Smart negotiation tactics: When you first speak with a salesperson, never say that you intend to pay cash or finance the vehicle yourself. If you do, the dealership may quote a high sticker price to make up for its lost profit on financing.
It’s also wise to stay away from any service contract that a dealer might offer. Evidence shows that the cost of these contracts is usually greater than the amount that will likely be paid out to the owners.
If you’re concerned about future repair bills, shop for a car that’s still under the manufacturer’s warranty.
PHONY ADS:
Today, a growing number of unethical dealers disguise their identities by placing classified ads in newspapers and local magazines.

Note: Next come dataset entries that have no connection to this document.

(** Whether a verified change is realised only depends on the paths of its hunk. *)
Lemma realised_local (s0 : S) h c v w :
  verify_hunk home_dir text_diff s0 cwd h = Done c -> (forall q, q ∈ touched h -> w q = v q) ->
  realised v (resolve_path home_dir cwd h) c -> realised w (resolve_path home_dir cwd h) c.
Proof.
  intros Hc Hw. unfold touched in Hw. destruct h as [path x|path|path mv chunks].
  - injection Hc as <-. simpl. by rewrite Hw by set_solver.
  - apply run_bind_done in Hc as (x & _ & [= <-]). simpl. by rewrite Hw by set_solver.
  - apply verify_update in Hc as (diff & old & new & -> & _). destruct mv; simpl; by rewrite !Hw by set_solver.
Qed.

Lemma apply_each_realises (s0 : S) hs cs s d acc s' d' acc' :
  apply_each home_dir cwd s d acc hs = (s', d', Done acc') -> exact d' = true ->
  Forall2 (fun h c => verify_hunk home_dir text_diff s0 cwd h = Done c) hs cs ->
  NoDup (hs ≫= touched) -> (forall q, q ∈ hs ≫= touched -> view s q = view s0 q) ->
  Forall2 (fun h c => realised (view s') (resolve_path home_dir cwd h) c) hs cs /\
  (forall q, q ∉ hs ≫= touched -> view s' q = view s q).
Proof.
  intros Hrun Hex Hcs. revert s d acc Hrun.
  induction Hcs as [|h c hs cs Hc Hcs IH]; intros s d acc Hrun Hnd Hsame.
  { injection Hrun as <- _ _. split; [constructor | done]. }
  rewrite bind_cons in *. simpl in Hrun. apply NoDup_app in Hnd as (Hnd1 & Hdis & Hnd2).
  destruct (apply_hunk home_dir cwd s d acc h) as [[s1 d1] [acc1| | |]] eqn:Hh; try done.
  pose proof (apply_each_steps home_dir _ _ _ _ _ _ _ _ Hrun Hex) as [Hex1 _].
  destruct (apply_hunk_realises s0 _ _ _ _ _ _ _ _ Hh Hex1 Hc Hnd1) as [Hr Hframe].
  { intros q Hq. apply Hsame. set_solver. }
  destruct (IH _ _ _ Hrun Hnd2) as [Hrs Hframes].
  { intros q Hq. rewrite Hframe by (intros Hq'; by apply (Hdis q)). apply Hsame. set_solver. }
  split.
  - constructor; [|done]. eapply realised_local; [done| |done]. intros q Hq. apply Hframes. by apply Hdis.
  - intros q Hq. rewrite Hframes, Hframe by set_solver. done.
Qed.

Lemma verify_hunks_spec (s : S) hs m0 m :
  verify_hunks home_dir text_diff s cwd m0 hs = Done m ->
  exists cs, Forall2 (fun h c => verify_hunk home_dir text_diff s cwd h = Done c) hs cs /\
    forall p c, m !! p = Some c -> m0 !! p = Some c \/
      exists i h, hs !! i = Some h /\ cs !! i = Some c /\ resolve_path home_dir cwd h = p.
Proof.
  revert m0; induction hs as [|h hs IH]; intros m0; simpl.
  - intros [= <-]. exists []. split; [constructor | by left].
  - intros (c & Hc & H)%run_bind_done. apply IH in H as (cs & Hcs & Hm). exists (c :: cs).
    split; [by constructor|]. intros p c' Hp. destruct (Hm p c' Hp) as [Hi|(i & h' & ? & ? & ?)].
    + destruct (decide (resolve_path home_dir cwd h = p)) as [<-|Hne].
      * rewrite lookup_insert_eq in Hi. injection Hi as <-. right. by exists 0, h.
      * rewrite lookup_insert_ne in Hi by done. by left.
    + right. by exists (Datatypes.S i), h'.
Qed.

The practice, known as “curbstoning,” is often used to sell cars that have been in accidents or that have other problems. Curbstoners rely on unwary buyers who are more trusting of individuals than of dealerships.
Protection: Insist on seeing the title, which will tell you whether an individual or dealership owns the car. Don’t do business with a dealership that disguises itself as an individual. The car may well have problems. Top of Page
When purchasing any used car, also be aware of the following:
- Inspect the car in daylight and good weather. Bring someone you trust along to help you make a thorough appraisal;
- Dont expect perfection in a used car. Compromise on minor problems you can fix yourself, but dont overlook serious defects;
- Make safety a major priority.
Older vehicles may not be equipped with airbags, child safety seats, seat belts, anti-lock brakes or security systems. Determine your locality's vehicle safety requirements for cars, mini-vans, recreational and sport-utility vehicles and other vehicles before you buy;
- Road test before you commit to buy. If you are not allowed to test drive the car, do not buy it.
- Have a Trusted Mechanic Thoroughly inspect the car before you purchase it.